Cuando Ugo asumió el papado, y adquirió el membrete eclesiástico de Gregorio XIII, se propuso por toda una década la reforma del sistema juliano. No fue hasta 1582 cuando se acordó que habría que saltarse diez días (el desfase acumulado) y que se tendría que redefinir la fórmula que había establecido el año bisiesto. Así habría de determinarse que serían bisiestos los múltiplos de cuatro (igual que antes), aunque con excepción de los años seculares (los múltiplos de cien), con salvedad de los que fueran divisibles para cuatrocientos.

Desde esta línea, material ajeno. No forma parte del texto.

(* ===== verification/AnteClaims.v ===== *)
(** * What the ante handler lets through *)
From S2P Require Import Prelude Sdk Reference ClpTypes ClpCalc Admin Oracle BridgeTypes Ante.

(** ** The minimum fee *)

(** C36.  A transaction without proposals that the fee decorator lets through pays
    at least 0.1 fury when it holds a transfer of coins, a swap, a claim or a
    change of liquidity, wherever that message stands among the others, and at
    least 0.01 fury when it holds an IBC transfer; its gas prices are not changed.
    (Only a single distribution message is exempt.) *)
Theorem ante_fee_floor {sdk : SDK} {L : SDKLaws sdk} (st : AdminStore) prices prices' tx :
  is_distribution (GetMsgs tx) = false →
  forallb (λ m, negb (proposal_msg m)) (GetMsgs tx) = true →
  AdjustGasPrice st prices tx = Ok prices' →
  prices' = prices
  ∧ (existsb pays_high_msg (GetMsgs tx) = true →
     ∃ fees, TxFee tx = Some fees ∧ fee_high ≤ fury_fee fees)
  ∧ (existsb pays_transfer (GetMsgs tx) = true →
     ∃ fees, TxFee tx = Some fees ∧ fee_transfer ≤ fury_fee fees).
Proof.
  intros Hd Hp H. unfold AdjustGasPrice in H. rewrite Hd in H. inv_ok.
  destruct (min_fee_grows _ _ 0 v Hp (or_introl eq_refl) E) as (_ & _ & Hh & Ht).
  unfold fee_high, fee_transfer in *. case_test; bool_prop.
  - inv_ok. split_and!; [done| |]; intros Hm; [specialize (Hh Hm)|specialize (Ht Hm)]; lia.
  - destruct (TxFee tx) as [fees|]; [|done]. do 2 (case_test; [done|]). inv_ok. bool_prop.
    split_and!; [done| |]; intros Hm; exists fees; (split; [done|]);
      [specialize (Hh Hm)|specialize (Ht Hm)]; lia.
Qed.

Definition send_msg : sdk_msg := mkMsg "/cosmos.bank.v1beta1.MsgSend" OtherMsg.
Definition vote_msg : sdk_msg := mkMsg "/cosmos.gov.v1beta1.MsgVote" OtherMsg.
Definition ibc_msg : sdk_msg := mkMsg "/ibc.applications.transfer.v1.MsgTransfer" OtherMsg.
Definition swap_msg : sdk_msg := mkMsg "/furynode.clp.v1.MsgSwap" OtherMsg.
Definition proposal : sdk_msg := mkMsg "/cosmos.gov.v1beta1.MsgSubmitProposal" OtherMsg.
Definition demo_tx : sdk_tx :=
  mkTx [vote_msg; swap_msg; ibc_msg] (Some [("fury", 100000000000000000)]).
Definition demo_store : AdminStore := mkAdminStore ∅ None.

Lemma ante_fee_floor_witness :
  ([] : gas_prices) = []
  ∧ (existsb pays_high_msg (GetMsgs demo_tx) = true →
     ∃ fees, TxFee demo_tx = Some fees ∧ fee_high ≤ fury_fee fees)
  ∧ (existsb pays_transfer (GetMsgs demo_tx) = true →
     ∃ fees, TxFee demo_tx = Some fees ∧ fee_transfer ≤ fury_fee fees).
Proof.
  apply (ante_fee_floor (sdk := ref_sdk) demo_store [] [] demo_tx); vm_compute; reflexivity.
Defined.

(** The fee of a proposal is forgotten when a transfer of coins follows it: alone
    it needs 5000 fury, before a MsgSend of any amount the transaction passes with
    0.1 fury. *)
Example proposal_fee_avoided :
  let fee := Some [("fury", 100000000000000000)] in
  AdjustGasPrice (sdk := ref_sdk) demo_store [] (mkTx [proposal] fee) = Err (EOther "tx fee is too low")
  ∧ AdjustGasPrice (sdk := ref_sdk) demo_store [] (mkTx [proposal; send_msg] fee) = Ok [].
Proof. vm_compute. split; reflexivity. Qed.

(** Messages inside a MsgExec of the authz module are not looked at. *)
Example exec_not_inspected :
  AdjustGasPrice (sdk := ref_sdk) demo_store [] (mkTx [mkMsg "/cosmos.authz.v1beta1.MsgExec" OtherMsg] None)
  = Ok [].
Proof. vm_compute. reflexivity. Qed.

(** ** Commission and voting power *)

(** What an accepted message guarantees. *)
Definition within_limits {sdk : SDK} (sk : DelegationKeeper) (m : sdk_msg) : Prop :=
  match MsgBody m with
  | MsgCreateValidator rate => MinCommission ≤ rate
  | MsgEditValidator rate => ∀ r, rate = Some r → MinCommission ≤ r
  | MsgDelegate validator amount => 0 ≤ amount →
      ∃ a t, val_from_bech32 validator = Ok a ∧ ValidatorTokens sk a = Some t
        ∧ 1000 * (t + amount) < 66 * (total_delegated sk + amount)
  | MsgBeginRedelegate src dst amount => 0 ≤ amount →
      ∃ a t, val_from_bech32 dst = Ok a ∧ ValidatorTokens sk a = Some t
        ∧ 1000 * (t + if String.eqb src dst then 0 else amount) < 66 * total_delegated sk
  | OtherMsg => True
  end.

Lemma validateMsg_limits {sdk : SDK} {L : SDKLaws sdk} sk m : delegation_wf sk →
  validateMsg sk m = Ok () → within_limits sk m.
Proof.
  intros Hk H. unfold validateMsg in H. unfold within_limits.
  destruct (MsgBody m) as [r|[r|]|a x|s d x|]; [..|done].
  - inv_ok. bool_prop. lia.
  - inv_ok. bool_prop. intros ? [= <-]. lia.
  - by intros.
  - intros Hx. inv_ok. apply AnteGetValidator_Ok in E as (a' & Ha & Hv). exists a', v. split_and!; [done..|].
    bool_prop. eapply delegate_power; [done|by eapply dw_tokens|done|exact E0|lia].
  - intros Hx. inv_ok. apply AnteGetValidator_Ok in E as (a' & Ha & Hv). exists a', v. split_and!; [done..|].
    bool_prop. eapply (redelegate_power sk v _ v0); [done|by eapply dw_tokens|by case_test| |lia].
    rewrite <- E0. f_equal. case_test; [lia|by rewrite d_of_big_law].
Qed.

(** C37.  A transaction the commission decorator lets through creates and edits
    validators with at least 5% commission only, and no delegation or redelegation
    in it, taken by itself, brings a validator to 6.6% of the delegated tokens:
    the share is strictly below, although it is computed with rounded decimals. *)
Theorem ante_validator_limits {sdk : SDK} {L : SDKLaws sdk} (sk : DelegationKeeper) tx :
  delegation_wf sk → ValidateMinCommission sk tx = Ok () →
  Forall (within_limits sk) (GetMsgs tx).
Proof.
  unfold ValidateMinCommission. intros Hk. induction (GetMsgs tx) as [|m ms IH]; intros H; [done|].
  cbn in H. inv_ok. destruct v. constructor; [by apply validateMsg_limits|by apply IH].
Qed.

(** Two validators with 60 and 30 of 1000 delegated tokens. *)
Definition demo_keeper : DelegationKeeper :=
  mkDelegationKeeper (λ a, if String.eqb a "ann" then Some 60 else if String.eqb a "bert" then Some 30 else None)
    900 100.

Lemma demo_keeper_wf : delegation_wf demo_keeper.
Proof. split; [|vm_compute; reflexivity]. intros a t. cbn. repeat case_test; intros [= <-]; lia. Qed.

Definition staking_tx : sdk_tx :=
  mkTx [mkMsg "" (MsgDelegate "ann" 6); mkMsg "" (MsgCreateValidator (dec_prec 5 2));
        mkMsg "" (MsgBeginRedelegate "ann" "bert" 35)] None.

Lemma ante_validator_limits_witness : Forall (within_limits (sdk := ref_sdk) demo_keeper) (GetMsgs staking_tx).
Proof.
  apply (ante_validator_limits (sdk := ref_sdk) demo_keeper staking_tx);
    [apply demo_keeper_wf|vm_compute; reflexivity].
Defined.

(** A delegation whose exact share is below 6.6% by one unit of 10^-18 is
    accepted, so the limit is exact up to that unit. *)
Theorem delegation_accepted {sdk : SDK} {L : SDKLaws sdk} (sk : DelegationKeeper) m validator a t amount :
  delegation_wf sk → MsgBody m = MsgDelegate validator amount →
  val_from_bech32 validator = Ok a → ValidatorTokens sk a = Some t → 0 ≤ amount →
  t + amount < 2 ^ 200 → total_delegated sk + amount < 2 ^ 200 → t ≤ total_delegated sk →
  (t + amount) * 10 ^ 18 ≤ (66 * 10 ^ 15 - 1) * (total_delegated sk + amount) →
  validateMsg sk m = Ok ().
Proof.
  intros Hk Hb Ha Hv Hx Ht HT Hle Hs. pose proof (dw_tokens _ Hk _ _ Hv). pose proof (dw_total _ Hk).
  unfold total_delegated in *.
  unfold validateMsg. rewrite Hb. unfold AnteGetValidator. rewrite Ha. cbn [wrap mbind res_bind].
  rewrite Hv. cbn [mbind res_bind].
  assert (∃ p, CalculateDelegateProjectedVotingPower sk t (d_of_big amount) = Ok p) as [p Hp].
  { unfold CalculateDelegateProjectedVotingPower, getTotalDelegatedTokens.
    rewrite i_add_total by lia. cbn [mbind res_bind]. rewrite !d_of_big_law.
    rewrite !d_add_total by (unfold dec_max, P18; lia). cbn [mbind res_bind].
    rewrite <- !Z.mul_add_distr_r. set (X := t + amount) in *. set (Y := NotBondedAmount sk + BondedAmount sk + amount) in *.
    assert (0 ≤ X ≤ Y) as HXY by lia. assert (0 < Y) as HY by lia.
    destruct (d_quo_total (X * P18) (Y * P18)) as [r Hr].
    { unfold P18. lia. }
    { rewrite (Z.abs_eq (X * P18)), (Z.abs_eq (Y * P18)) by (unfold P18; lia).
      unfold dec_max, P18. nia. }
    rewrite Hr. cbn [mbind res_bind]. apply d_mul_total. apply quo_close in Hr; [|done].
    unfold NewDec. rewrite ?d_of_big_law. unfold dec_max, P18 in *.
    assert (Z.abs (r * Y - X * 10 ^ 18) ≤ Y) as Hn by lia.
    assert (Z.abs r ≤ 2 * 10 ^ 18) as Hb' by (apply (Z.mul_le_mono_pos_r _ _ Y); lia).
    rewrite Z.abs_mul. lia. }
  rewrite Hp. cbn [mbind res_bind]. unfold ensure.
  destruct (Z.geb_spec p maxVotingPower) as [Hge|]; [|done]. exfalso.
  apply delegate_power in Hp as [_ Hp]; [|done..]. specialize (Hp Hge). unfold total_delegated in Hp. lia.
Qed.

(** Every message is checked against the state before the transaction: two
    delegations of 5 tokens pass together, one of 10 does not. *)
Example delegations_add_up :
  let run ms := ValidateMinCommission (sdk := ref_sdk) demo_keeper (mkTx ms None) in
  let d x := mkMsg "" (MsgDelegate "ann" x) in
  run [d 5; d 5] = Ok () ∧ run [d 10] = Err too_much_power.
Proof. vm_compute. split; reflexivity. Qed.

En cuanto al ajuste de la fecha del equivocado calendario… pues, sería inclusive más fácil: se dispuso que la fecha siguiente al 4 de octubre sería 15 de octubre y… asunto olvidado!

Con lo que nunca se contó fue con la inexactitud de las celebraciones posteriores. Así, por ejemplo, el descubrimiento de América se produjo un 12 de octubre de 1492 -en el inexacto calendario juliano-, pero la conmemoración de la épica efemérides, después de 1582, habría de efectuarse en la misma fecha aunque aplicando el reformado calendario gregoriano... Vale decir que si América se hubiese descubierto después de la modificación del calendario, la fecha real cuando Colón llegó a San Salvador hubiese sido un 21 o 22 de octubre -y no el 12 -; y esa hubiese sido la fecha que se hubiese utilizado para conmemorar en el futuro aquel histórico como trascendental descubrimiento!

Quito, 8 de octubre de 2012 (calendario gregoriano).